[unisog] IDS vs. Privacy

Jim Dillon Jim.Dillon at cusys.edu
Tue Feb 3 18:31:28 GMT 2004

Larry and all,

Management (including IT management) has the responsibility to erect and maintain an effective system of internal controls.  To the degree such monitoring is an effective tool in controlling (preventing, reducing, mitigating) adverse events, (or encouraging positive ones) it should be used.  To counter your institution's fears, such controls should be balanced by compensating controls, many of which have also been mentioned already in previous responses.

1. Policy.  Clear policy and communication removes a lot of liability.  The notifications and disclaimers mentioned by several other responders fill this gap.
2. Segregation of duties.  Things like job rotation, cross-training, enforcing vacations/time away helps to ensure that the activities of any individual are compensated for, helping to prevent major ongoing fraudulent or inappropriate activity.  Ensure that no one person has all the keys to the kingdom.
3. Supervision.  Enough said.
4. Background checks.  Jobs with a high standard for sensitivity, privacy, or with high risk can suggest the need for validation of the operator's previous suitability for a position of trust.
5. A strong control environment.  This might include overall institutional policy environments, ethics standards, training, review/audit against standards, etc.  If you demonstrate controls, your liability is likely to be reduced.
6. Appropriate governance and expert/peer association.

Failure to achieve the expected control environment can ultimately result in prosecution, fines, penalties, and even jail time if the lack of control is obvious or egregious.  (e.g. a wanton/purposeful exposure of private information like patient/medical data in defiance of HIPAA standards...)

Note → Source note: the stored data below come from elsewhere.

(** The chain of [strcmp]s of [cancellation]: the value of [flag] after
    it, [None] when the function returns from the last [else]. *)
Definition cancel_flag (p : string) : option Z :=
  let flag := -1 in
  if String.eqb p "Paris, France" then Some (flag + 1)
  else if String.eqb p "Tokyo, Japan" then Some (flag + 1)
  else if String.eqb p "Bangkok, Thailand" then Some (flag + 1)
  else if String.eqb p "Abu Dhabi, UAE" then Some (flag + 1)
  else if String.eqb p "Miami, USA" then Some (flag + 1)
  else if String.eqb p "Rome, Italy" then Some (flag + 1)
  else if String.eqb p "Munich, Germany" then Some (flag + 1)
  else if String.eqb p "Madrid, Spain" then Some (flag + 1)
  else if String.eqb p "Istanbul, Turkey" then Some (flag + 1)
  else if String.eqb p "Gilgit, Pakistan" then Some (flag + 1)
  else None.

Inductive cancel_result : Type :=
| CancelUserNotFound  (* "User not found in the system!" *)
| NoTourBooked        (* "No tour has been booked to cancel!" *)
| NothingDone         (* [flag] is not 0 *)
| Cancelled (destination : string) (n : Z) (refund : float).

(** [cancellation]. *)
Definition cancellation (userptr : list user) (g : globals)
  : list user * globals * cancel_result :=
  match find_user (currentUser g) userptr with
  | None => (userptr, g, CancelUserNotFound)
  | Some u =>
      match cancel_flag (place u) with
      | None => (userptr, g, NoTourBooked)
      | Some flag =>
          if flag =? 0 then
            let refund := fmul (price u) (float_of_int (numberTicket u)) in
            let u' := set_numberTicket 0 (set_price fzero (set_place "N/A" u)) in
            let tempptr := store_user (currentUser g) u' userptr in
            (tempptr, filing tempptr g,
             Cancelled (place u) (numberTicket u) refund)
          else (userptr, g, NothingDone)
      end
  end.

Inductive password_result : Type :=
| PasswordNoUser      (* the current user is not in the list *)
| PasswordUpdated     (* "Password updated successfully!" *)
| IncorrectPassword.  (* "Incorrect password provided. ..." *)

(** [changePassword]: the file is rewritten on both outcomes. *)
Definition changePassword (userptr : list user) (passCurrent passNew : string)
    (g : globals) : list user * globals * password_result :=
  match find_user (currentUser g) userptr with
  | None => (userptr, g, PasswordNoUser)
  | Some u =>
      if String.eqb passCurrent (password u) then
        let tempptr := store_user (currentUser g) (set_password passNew u) userptr in
        (tempptr, filing tempptr g, PasswordUpdated)
      else (userptr, filing userptr g, IncorrectPassword)
  end.

(** ** The menu loop of [main] *)

(** What the user types after the menu selection, for the [scanf]s of
    the operation selected. *)
Record console : Type := mkConsole {
  typed_name : string;
  typed_pass : string;
  typed_code : string;
  typed_choice : ascii;
  typed_tickets : option Z;
  typed_new_pass : string
}.

(** One iteration of [while (1)] in [main] with menu selection [choice]:
    the list head held by [main] and the globals afterwards, [None] when
    the program ends. *)
Definition main_step (choice : Z) (c : console) (userptr : list user) (g : globals)
  : option (list user * globals) :=
  match currentStatus g with
  | menu =>
      match choice with
      | 1 => let '(p, g', _) := addUser userptr (typed_name c) (typed_pass c) g in
             Some (p, g')
      | 2 => let '(p, g', _) := login userptr (typed_name c) (typed_pass c) g in
             Some (p, g')
      | 3 => Some (userptr, g)
      | 4 => None
      | _ => Some (userptr, g)
      end
  | loggedIn =>
      match choice with
      | 1 => let '(p, g', _) :=
               booking userptr (typed_code c) (typed_choice c) (typed_tickets c) g in
             Some (p, g')
      | 2 => match checkTicket userptr g with
             | NullUser => None
             | _ => Some (userptr, g)
             end
      | 3 => let '(p, g', _) := cancellation userptr g in Some (p, g')
      | 4 => let '(p, g', _) :=
               changePassword userptr (typed_pass c) (typed_new_pass c) g in
             Some (p, g')
      | 5 => Some (userptr, fst (logout g))
      | 6 => Some (userptr, g)
      | 7 => None
      | _ => Some (userptr, g)
      end
  end.

(** ** Predicates of the specification *)

(** The record has no active booking: the triple [("N/A", 0, 0)]. *)
Definition no_booking (u : user) : bool :=
  (String.eqb (place u) "N/A" && feq (price u) fzero && (numberTicket u =? 0))%bool.

(** The place is the sentinel iff the price is zero iff the ticket count
    is zero. *)
Definition booking_invariant (u : user) : bool :=
  (Bool.eqb (String.eqb (place u) "N/A") (feq (price u) fzero) &&
   Bool.eqb (feq (price u) fzero) (numberTicket u =? 0))%bool.

(** The record [cancellation] leaves in place of [u]. *)
Definition cleared (u : user) : user :=
  mkUser (username u) (password u) "N/A" fzero 0.

(** The place is one of the ten destinations. *)
Definition is_destination (p : string) : bool :=
  existsb (String.eqb p) placeList.

(** A text that [%s] reads back whole: not empty, no white space. *)
Fixpoint no_space (w : string) : bool :=
  match w with
  | String c r => (negb (isspace c) && no_space r)%bool
  | EmptyString => true
  end.

Definition is_token (w : string) : bool :=
  (negb (String.eqb w "") && no_space w)%bool.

I think you do have to have your policy side in order.  One of my great hang-ups is whether or not the monitoring of VOIP streams will eventually be treated as a wire-tap.  It sure seems like one, and although the case-law hasn't been established there have been some recent rumblings saying things may go this way.  You will have to control this with policy and demonstrable actions as proof given the mixes of protocols and data elements that will be captured by most monitors.   I don't know any answers here, I just suggest caution and communicated policy that clearly informs those who might object or need to know the limitations of their service and expectations.

Hope this helps the discussion along...

Best regards,


Jim Dillon, CISA
IT Audit Manager
University of Colorado Internal Audit
jim.dillon at cusys.edu
Phone: 303-492-9734
Dept. Phone: 303-492-9730
Fax: 303-492-9737

"There is nothing more difficult to plan, more doubtful
of success, nor more dangerous to manage than the 
creation of a new system, for the initiator has the 
enmity of all who would profit by the preservation of 
the old institution and merely lukewarm defenders 
in those who gain by the new one."  - Machiavelli

-----Original Message-----
From: E. Larry Lidz [mailto:ellidz at uchicago.edu]
Sent: Monday, February 02, 2004 1:33 PM
To: unisog at sans.org
Subject: [unisog] IDS vs. Privacy


I was asked, as moderator, to pose this question to the group from
someone at an institution who wished to remain anonymous. They fear that
if this message was public their institution might be the target of
unwanted attention from the underground.

The institution has about 25,000 machines on their network, and had been
running an IDS system which received a copy of all traffic across the
network's gateway to the Internet/I2. The IDS system had a track record
of being successful -- it detected most of the viruses, worms, port
scans, spam relays, proxies, rogue FTP sites, rogue IRC bots, and so

IT management then changed. The IDS system was shut off with no advance
notice over the concern that it might lead to a compromise of privacy
policies. The new management believes that people having access raw
packets is an unacceptable risk. They felt that technologies that
summarize information (Cisco Flows from a router/switch, mirroring
traffic to an IDS system that has no ability to sniff, etc.) about the
traffic is acceptable, however.

They would like to know: has anyone been in a similar situation? If so,
were you able to bring back your IDS? What arguments were compelling to
management? Are other institutions similarly concerned about the privacy
issues involved? Why or why not?

Any other advice?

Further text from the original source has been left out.